Page:Revue des Deux Mondes - 1875 - tome 7.djvu/753

La bibliothèque libre.
Cette page n’a pas encore été corrigée
747
FLAMARANDE.

je n’avais pas oublié l’enfant de la crèche, et j’attendais avec impatience un accusé de réception, lorsque je reçus une lettre d’une bonne écriture et d’une orthographe passable signée Ambroise. Yvoine se trouvant à la ferme à la réception de mon envoi, il avait été chargé de m’écrire au nom de la famille et de me remercier. La maison était très préoccupée de la mort récente du vieux fermier, qui était fort aimé et fort regretté des siens. Les enfans se portaient bien, ma filleule était superbe, ma commère florissante, et le petit Espérance commençait à rire et à jaser en français. « C’est un enfant charmant, disait Yvoine, et tout le monde l’aime beaucoup. Il paraît avoir oublié son pays et ses parens, car il n’est plus triste et ne pleure jamais. »

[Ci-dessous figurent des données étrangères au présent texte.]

(* ===== verification/Authority.v ===== *)
(** * The contract of authority of a workflow run

    [workflows/workflow-authority-contract.ts].  A run may carry a contract; before a
    node acts, a function asks it, and answers with a denial or with nothing.  A contract
    is a JSON value from the platform, read leniently.  [Module Contract] reads it,
    [Module Denials] are the questions. *)

From S2P Require Import Prelude JsString JsMap Json RegExp ShellPolicy.
From stdpp Require Import prelude strings list.
From Stdlib Require Import NArith Lia Ascii.

(** ** Reading *)

Module Contract.

Record WorkflowRunRecord := {
run_id : string;
directoryPath : string;
authorityContract : option json
}.

Definition workflowAuthorityContract (run : WorkflowRunRecord) : option json :=
match authorityContract run with
| Some (JObj f) => Some (JObj f)
| Some (JArr l) => Some (JArr l)
| _ => None
end.

Fixpoint readPath (value : option json) (path : list string) : option json :=
match path with
| [] => value
| segment :: path =>
    match value with
    | Some (JObj f) => readPath (field f segment) path
    | _ => None
    end
end.

Definition arrayValue (value : option json) : list json := match value with Some (JArr l) => l | _ => [] end.
Definition string_of (v : json) : option string := match v with JStr s => Some s | _ => None end.
Definition stringArray (value : option json) : list string := omap string_of (arrayValue value).
Definition stringValue (value : option json) : option string :=
match value with Some (JStr s) => if nonblank s then Some (trim s) else None | _ => None end.

(** [a ?? b] *)
Definition or_else {A} (a b : option A) : option A := match a with Some x => Some x | None => b end.
Definition or_empty (a : option string) : string := coalesce a "".

Fixpoint replace_char (a b : ascii) (s : string) : string :=
match s with
| EmptyString => EmptyString
| String x s => String (if Ascii.eqb x a then b else x) (replace_char a b s)
end.
(* ===== verification/GitPublish.v ===== *)
(** * Checking out and publishing with git

    [workflows/git-publish-node.ts], the authority questions of [checkout-node.ts],
    [context-update-targets.ts] and the executor of the node [git_publish] in
    [node-registry.ts].  git is an argument: what a call prints, given the calls before
    it, or the message with which it fails; a computation threads the calls made, so that
    theorems can speak of their order.  Templates are rendered before, and the helper file
    that hands a secret to git is the flag [credentialed] of a call. *)

From S2P Require Import Prelude JsString JsMap Json RegExp ShellPolicy Authority.
From stdpp Require Import prelude strings list.
From Stdlib Require Import ZArith NArith Lia Ascii.

(** ** Calls of git *)

Record GitCall := { args : list string; at_ : string; credentialed : bool }.
Definition History : Type := list GitCall.

(** What git answers: its output or a message. *)
Class Git := answer : History → GitCall → string + string.

Definition M (A : Type) : Type := History → (string + A) * History.
Definition ret {A} (a : A) : M A := λ h, (inr a, h).
Definition throw {A} (message : string) : M A := λ h, (inl message, h).
Definition bind {A B} (x : M A) (f : A → M B) : M B :=
  λ h, match x h with (inr a, h') => f a h' | (inl e, h') => (inl e, h') end.
#[local] Instance M_bind : MBind M := λ A B f x, bind x f.

(** A pattern that is no regular expression throws. *)
Definition or_syntax_error {A} (o : option A) : M A :=
  match o with Some a => ret a | None => throw "Invalid regular expression: Nothing to repeat" end.

Definition git_with `{Git} (credential : bool) (l : list string) (cwd : string) : M string :=
  λ h, let call := {| args := l; at_ := cwd; credentialed := credential |} in
    (answer h call, h ++ [call]).
Definition git `{Git} := git_with false.

(** ** Reading what git prints *)

Fixpoint drop_while (p : ascii → bool) (s : string) : string :=
  match s with String a s' => if p a then drop_while p s' else s | EmptyString => EmptyString end.
Definition drop_while_end (p : ascii → bool) (s : string) : string := String.rev (drop_while p (String.rev s)).
Definition is_a (c : ascii) (a : ascii) : bool := Ascii.eqb a c.
Definition quote : ascii := ascii_of_nat 34.
Definition newline_char : ascii := ascii_of_nat 10.

Definition normalizeGitPath (value : string) : option string :=
  let normalized := trim (drop_while (is_a "/") (replace_char "\" "/" (drop_while_end (is_a quote) (drop_while (is_a quote) value)))) in
  if negb (truthy_str normalized) || existsb (λ s, bool_decide (s = "..") || bool_decide (s = ".")) (split_on "/" normalized)
  then None else Some normalized.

J’expédiai aussitôt à Yvoine une belle pipe montée en argent, et je lui écrivis pour le remercier de sa lettre. Je le priais de me donner souvent des nouvelles de ma filleule et de la famille, sans oublier le petit étranger. Involontairement je traitais Yvoine en ami. Je sentais en lui un aide ou un adversaire, et, sans me rendre compte de ce que je pouvais avoir à craindre, je songeais à lui avec une préoccupation vague, mais constante.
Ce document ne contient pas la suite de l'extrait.